Trigger finger is a "snapping" condition of any of the digits of the hand when opened or closed. Trigger finger is medically termed stenosing tenosynovitis.
What are symptoms of trigger finger?
Symptoms of trigger finger develop when either the ring, middle, or index finger attempts to flex closed while gripping. Instead of a smooth, continual closure, the digit stutters, then snaps closed. The closure is frequently associated with pain at the base of the digit on the palm of the hand. Trigger finger can affect the thumb.
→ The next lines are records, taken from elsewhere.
(** [sorted] is stable: the elements of one key keep their order. *)
Lemma insert_sorted_stable (k : string) (x : A) (l : list A) :
  List.filter (λ y, String.eqb (key y) k) (insert_sorted key x l) =
  List.filter (λ y, String.eqb (key y) k) (x :: l).
Proof.
  induction l as [|y l IH]; [done |]. cbn [insert_sorted].
  destruct (String.ltb (key y) (key x)) eqn:E; [| done].
  cbn [List.filter] in *. rewrite IH.
  destruct (String.eqb_spec (key x) k) as [Hx|Hx]; [| done].
  destruct (String.eqb_spec (key y) k) as [Hy|Hy]; [| done].
  rewrite Hx, Hy, string_ltb_leb, string_leb_refl in E. done.
Qed.

Lemma sorted_stable (k : string) (l : list A) :
  List.filter (λ y, String.eqb (key y) k) (sorted key l) =
  List.filter (λ y, String.eqb (key y) k) l.
Proof.
  induction l as [|x l IH]; [done |]. cbn [sorted].
  rewrite insert_sorted_stable. cbn [List.filter]. by rewrite IH.
Qed.

End Sorted.

Lemma filter_split {A} (p : A → bool) (l : list A) :
  List.filter p l ++ List.filter (λ x, negb (p x)) l ≡ₚ l.
Proof.
  induction l as [|x l IH]; [done |]. cbn [List.filter].
  destruct (p x); cbn [negb app].
  - by rewrite IH.
  - rewrite <- Permutation_middle. by rewrite IH.
Qed.

Lemma filter_Forall {A} (p : A → bool) (l : list A) :
  Forall (λ x, p x = true) (List.filter p l).
Proof.
  apply Forall_forall. intros x Hx.
  apply list_elem_of_In, filter_In in Hx. tauto.
Qed.

Lemma contains_empty (s : string) : Py.contains "" s = true.
Proof. by destruct s. Qed.

Lemma filter_all {A} (p : A → bool) (l : list A) :
  (∀ x, p x = true) → List.filter p l = l.
Proof.
  intros H. induction l as [|x l IH]; [done |].
  cbn [List.filter]. by rewrite H, IH.
Qed.

(** What the view shows.  After [apply_search_filter] the rows are the
    parent row, unless the current path is the default root, followed by
    one row for each entry whose lower-cased name contains the lower-cased
    search text: first the directories, then the files, each group in the
    order of the lower-cased names, entries of equal key in the order of
    the listing.  With an empty search text every entry has its row.
    Nothing but the rows changes. *)
Theorem view_rows (self : Main.ADBFileExplorer) :
  let shown f :=
    Py.contains (lower (Main.search_bar self)) (lower (FileItem.name f)) in
  ∃ dirs files,
    Main.apply_search_filter self =
      Main.mkExplorer (Main.adb_handler self) (Main.current_path self)
        (Main.path_history self) (Main.all_files self) (Main.search_bar self)
        ((if String.eqb (Py.rstrip_char "/" (Main.current_path self))
               "/storage/emulated/0"
          then [] else [[".."; "Directory"; ""; ""; ""]])
         ++ map Main.row_of (dirs ++ files)) ∧
    dirs ++ files ≡ₚ List.filter shown (Main.all_files self) ∧
    Forall (λ f, FileItem.is_dir f = true) dirs ∧
    Forall (λ f, FileItem.is_dir f = false) files ∧
    StronglySorted (by_key Main.name_key) dirs ∧
    StronglySorted (by_key Main.name_key) files ∧
    (∀ k, List.filter (λ f, String.eqb (Main.name_key f) k) (dirs ++ files) =
          List.filter (λ f, String.eqb (Main.name_key f) k)
            (List.filter FileItem.is_dir (List.filter shown (Main.all_files self))
             ++ List.filter (λ f, negb (FileItem.is_dir f))
                  (List.filter shown (Main.all_files self)))) ∧
    (Main.search_bar self = "" → dirs ++ files ≡ₚ Main.all_files self).
Proof.
  intros shown.
  set (filtered := List.filter shown (Main.all_files self)).
  exists (sorted Main.name_key (List.filter FileItem.is_dir filtered)),
    (sorted Main.name_key
       (List.filter (λ f, negb (FileItem.is_dir f)) filtered)).
  assert (sorted Main.name_key (List.filter FileItem.is_dir filtered) ++
          sorted Main.name_key
            (List.filter (λ f, negb (FileItem.is_dir f)) filtered)
          ≡ₚ filtered) as Hperm.
  { rewrite !sorted_perm. apply filter_split. }
  split; [| split; [exact Hperm | split; [| split; [| split; [| split; [| split]]]]]].
  - unfold Main.apply_search_filter. cbv zeta. f_equal.
    by destruct (String.eqb _ _).
  - eapply Forall_impl; [| intros f Hf; exact Hf].
    rewrite sorted_perm. apply filter_Forall.
  - rewrite sorted_perm.
    eapply Forall_impl; [apply filter_Forall |].
    intros f Hf. by apply negb_true_iff.
  - apply sorted_ordered.
  - apply sorted_ordered.
  - intros k. by rewrite !List.filter_app, !sorted_stable.
  - intros Hs. rewrite Hperm. unfold filtered, shown. rewrite Hs.
    rewrite filter_all; [done |]. intros f. apply contains_empty.
Qed.

(** ** Navigation *)

Section Navigation.

Variable subprocess_run : nat → list string → outcome.
Variable os : host.

Lemma refresh_files_disconnected (self : Main.ADBFileExplorer) (w : world) :
  device_connected (Main.adb_handler self) = false →
  Main.refresh_files subprocess_run self w = (inr self, w).
Proof. intros H. unfold Main.refresh_files. by rewrite H. Qed.

Lemma refresh_files_connected (self : Main.ADBFileExplorer) (w : world) :
  device_connected (Main.adb_handler self) = true →
  ∃ files w',
    list_directory subprocess_run (Main.adb_handler self)
      (Main.current_path self) w = (inr files, w') ∧
    Main.refresh_files subprocess_run self w =
      (inr (Main.apply_search_filter
              (Main.mkExplorer (Main.adb_handler self) (Main.current_path self)
                 (Main.path_history self) files (Main.search_bar self)
                 (Main.tree_model self))), w').
Proof.
  intros H. unfold Main.refresh_files. rewrite H. cbn [negb].
  destruct (list_directory_entries subprocess_run (Main.adb_handler self)
              (Main.current_path self) w) as (files & w' & E & _).
  exists files, w'. split; [exact E |]. unfold_monad. by rewrite E.
Qed.

Lemma refresh_files_frame (self : Main.ADBFileExplorer) (w : world) :
  ∃ self' w',
    Main.refresh_files subprocess_run self w = (inr self', w') ∧
    Main.same_place self self'.
Proof.
  destruct (device_connected (Main.adb_handler self)) eqn:Hc.
  - destruct (refresh_files_connected self w Hc) as (files & w' & _ & E).
    eexists _, _. split; [exact E |]. by repeat split.
  - exists self, w. split; [by apply refresh_files_disconnected |].
    by repeat split.
Qed.

Lemma open_file_on_host_returns (self : Main.ADBFileExplorer)
    (filename : string) (w : world) :
  ∃ w', Main.open_file_on_host subprocess_run os self filename w = (inr tt, w').
Proof.
  unfold Main.open_file_on_host.
  destruct (device_connected _); cbn [negb]; [| by eexists].
  unfold_monad.
  match goal with
  | |- context [pull_file ?sr ?h ?r ?l ?w] =>
      destruct (facade_returns sr h (PullFile r l) w) as (v & w1 & E)
  end.
  cbn [perform] in E. revert E. unfold_monad.
  destruct (pull_file _ _ _ _ _) as [[e|b] w2]; [done |]. intros _.
  destruct b; cbn [negb]; [| by eexists].
  destruct (Py.startswith "win" _).
  { destruct (startfile os _ w2) as [[e|[]] w3]; by eexists. }
  unfold spawn.
  destruct (Py.startswith "darwin" _);
    destruct (subprocess_run _ _); by eexists.
Qed.

Lemma go_back_outcome (self : Main.ADBFileExplorer) (w : world) :
  match Main.path_history self with
  | [] | [_] => Main.go_back subprocess_run self w = (inr self, w)
  | _ =>
      ∃ previous,
        last (Py.init (Main.path_history self)) = Some previous ∧
        Main.go_back subprocess_run self w =
        Main.refresh_files subprocess_run
          (Main.mkExplorer (Main.adb_handler self) previous
             (Py.init (Main.path_history self)) (Main.all_files self)
             (Main.search_bar self) (Main.tree_model self)) w
  end.
Proof.
  unfold Main.go_back.
  destruct (Main.path_history self) as [|p [|q h]] eqn:E; [done | done |].
  cbn [length Nat.ltb Nat.leb].
  destruct (last (Py.init (p :: q :: h))) as [previous|] eqn:El.
  - by exists previous.
  - exfalso. apply last_None in El. unfold Py.init in El.
    cbn [removelast] in El. by destruct h.
Qed.

(** The outcome of a double click: the window stays where it is, or it
    moves to [new_path] of a directory row, which is added to the
    history. *)
Lemma handle_double_click_outcome (self : Main.ADBFileExplorer) (row : nat)
    (w : world) :
  ∃ self' w',
    Main.handle_double_click subprocess_run os self row w = (inr self', w') ∧
    Main.adb_handler self' = Main.adb_handler self ∧
    Main.search_bar self' = Main.search_bar self ∧
    ((Main.current_path self' = Main.current_path self ∧
      Main.path_history self' = Main.path_history self) ∨
     (truthy (Main.data self row 0) = true ∧
      Main.data self row 1 = Some "Directory" ∧
      Main.current_path self' = Main.new_path self (Main.data self row 0) ∧
      Main.current_path self' ≠ Main.current_path self ∧
      Main.path_history self' =
        Main.path_history self ++ [Main.current_path self'])).
Proof.
  unfold Main.handle_double_click. unfold_monad.
  destruct (truthy (Main.data self row 0)) eqn:Ht; cbn [negb];
    [| eexists _, _; split; [reflexivity |]; by auto].
  case_bool_decide as Hd.
  - destruct (String.eqb_spec (Main.new_path self (Main.data self row 0))
                (Main.current_path self)) as [Heq|Hne]; cbn [negb];
      [eexists _, _; split; [reflexivity |]; by auto |].
    match goal with
    | |- context [Main.refresh_files _ ?s ?w1] =>
        destruct (refresh_files_frame s w1) as (s' & w' & E & H1 & H2 & H3 & H4)
    end.
    rewrite E. exists s', w'. split; [done |].
    cbn [Main.adb_handler Main.current_path Main.path_history Main.search_bar]
      in H1, H2, H3, H4.
    split; [done |]. split; [done |]. right.
    rewrite H2, H3. by repeat split.
  - case_bool_decide as Hf; [| eexists _, _; split; [reflexivity |]; by auto].
    match goal with
    | |- context [Main.open_file_on_host _ _ ?s ?f ?w1] =>
        destruct (open_file_on_host_returns s f w1) as (w' & ->)
    end.
    eexists _, _; split; [reflexivity |]; by auto.
Qed.
Definition extract_name (nlp : option recogniser) (text : str) : str :=
  let lines := split_nl (strip text) in
  match name_from_label (firstn 15 lines) with
  | Some name => name
  | None =>
      let first_block := join_nl (firstn 10 lines) in
      match match nlp with
            | Some run => name_from_entities (run first_block)
            | None => None
            end with
      | Some name => name
      | None =>
          match name_from_line (firstn 10 lines) with
          | Some name => name
          | None =>
              match name_from_first_line (firstn 5 lines) with
              | Some name => name
              | None =>
                  match name_from_email text with
                  | Some name => name
                  | None => NOT_FOUND
                  end
              end
          end
      end
  end.

End Name.

(* ================================================================== *)
(** ** Skill match: [calculate_skill_match] *)
(* ================================================================== *)

(** [num / den] rounded to the nearest integer, ties to even ([0 < den]). *)
Definition round_half_even (num den : Z) : Z :=
  let q := num / den in
  let r := num mod den in
  if 2 * r <? den then q
  else if den <? 2 * r then q + 1
  else if Z.even q then q else q + 1.

(** [round(x, 1)] on a float: the exact binary value of [x] is rounded to
    one decimal, ties to even, and the float nearest to that decimal is
    returned (the quotient of two exact floats is correctly rounded). *)
Definition round1 (x : float) : float :=
  match Prim2SF x with
  | S754_finite sg m e =>
      let tenths :=
        if 0 <=? e then 10 * Z.pos m * 2 ^ e
        else round_half_even (10 * Z.pos m) (2 ^ (- e)) in
      let r := PrimFloat.div (PrimFloat.of_uint63 (Uint63.of_Z tenths)) 10%float in
      if sg then PrimFloat.opp r else r
  | _ => x
  end.

(** [round((matched / total) * 100, 1)] *)
Definition match_percentage (matched total : nat) : float :=
  round1 (PrimFloat.mul (PrimFloat.div (float_of_nat matched) (float_of_nat total))
                        100%float).

Section Matching.
Context {U : UnicodeDB}.

(** The sets [resume_lower], [job_lower], [matched_lower] and
    [missing_lower] are only tested for membership; each is the list of its
    elements. *)
Definition calculate_skill_match (resume_skills : list str) (job_description : str)
    : float * list str * list str :=
  if is_empty job_description || (length resume_skills =? 0)%nat then
    (0%float, [], [])
  else
    let job_skills := extract_skills job_description in
    if (length job_skills =? 0)%nat then (0%float, [], [])
    else
      let resume_lower := map py_lower resume_skills in
      let job_lower := map py_lower job_skills in
      let matched_lower := filter (fun k => mem k job_lower) resume_lower in
      let missing_lower := filter (fun k => negb (mem k resume_lower)) job_lower in
      let matched := filter (fun s => mem (py_lower s) matched_lower) job_skills in
      let missing := filter (fun s => mem (py_lower s) missing_lower) job_skills in
      let percentage := match_percentage (length matched) (length job_skills) in
      (percentage, matched, missing).

(** The value of the key ["skill_match"]. *)
Record SkillMatch : Type := {
  percentage : float;
  matched_skills : list str;
  missing_skills : list str;
  total_jd_skills : nat;
  matched_count : nat
}.

(** The dictionary [parse_resume] builds from the triple. *)
Definition skill_match_dict (r : float * list str * list str) : SkillMatch :=
  let '(match_pct, matched, missing) := r in
  {| percentage := match_pct;
     matched_skills := matched;
     missing_skills := missing;
     total_jd_skills := (length matched + length missing)%nat;
     matched_count := length matched |}.

End Matching.

(* ================================================================== *)
(** ** Document readers and the entry point [parse_resume] *)
(* ================================================================== *)

Inductive exn : Type :=
| ImportError (msg : str)
| ValueError (msg : str).

(** [PdfReader(path)]: it raises (with the text of the exception) or gives
    the pages, and [extract_text()] of a page raises or returns its text
    (the empty string when there is none). *)
Definition pdf_library : Type := str -> str + list (str + str).

(** [Document(path)]: it raises or gives the texts of the paragraphs and,
    for each table, for each row, the texts of the cells. *)
Definition docx_library : Type := str -> str + (list str * list (list (list str))).

(** The optional imports of the module. *)
Record Libraries : Type := {
  PdfReader : option pdf_library;
  Document : option docx_library;
  nlp : option recogniser
}.

(** A call of a document reader on a path. *)
Inductive event : Type :=
| OpenPdf (path : str)
| OpenDocx (path : str).

(** Computations that may raise and that record the reader calls made. *)
Definition io (A : Type) : Type := list event -> (exn + A) * list event.

Definition ret {A : Type} (x : A) : io A := fun tr => (inr x, tr).
Definition raise {A : Type} (e : exn) : io A := fun tr => (inl e, tr).
Definition bind {A B : Type} (m : io A) (f : A -> io B) : io B :=
  fun tr =>
    match m tr with
    | (inl e, tr') => (inl e, tr')
    | (inr x, tr') => f x tr'
    end.
Definition emit (ev : event) : io unit := fun tr => (inr tt, tr ++ [ev]).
What causes trigger finger?
Trigger finger is caused by local swelling from inflammation or scarring around the tendons that normally pull the affected digit inward toward the palm (flexion). Usually trigger finger occurs as an isolated condition. Sometimes trigger finger is an associated condition resulting from an underlying illness that causes inflammation of tissues of the hand, such as rheumatoid arthritis. In fact, data presented at the 2005 American College of Rheumatology national meeting suggests that a majority of patients with rheumatoid arthritis have inflammation around the tendons of the palm of the hand that could develop into trigger finger.
What is the treatment for trigger finger?
The most rapidly effective treatment is a local cortisone injection around the affected tendon. Most patients will respond to the cortisone injection. When a trigger finger persists after two injections and is not responsive to the above treatments, surgical procedures to ultimately remove the inflamed or scarred tissue are considered.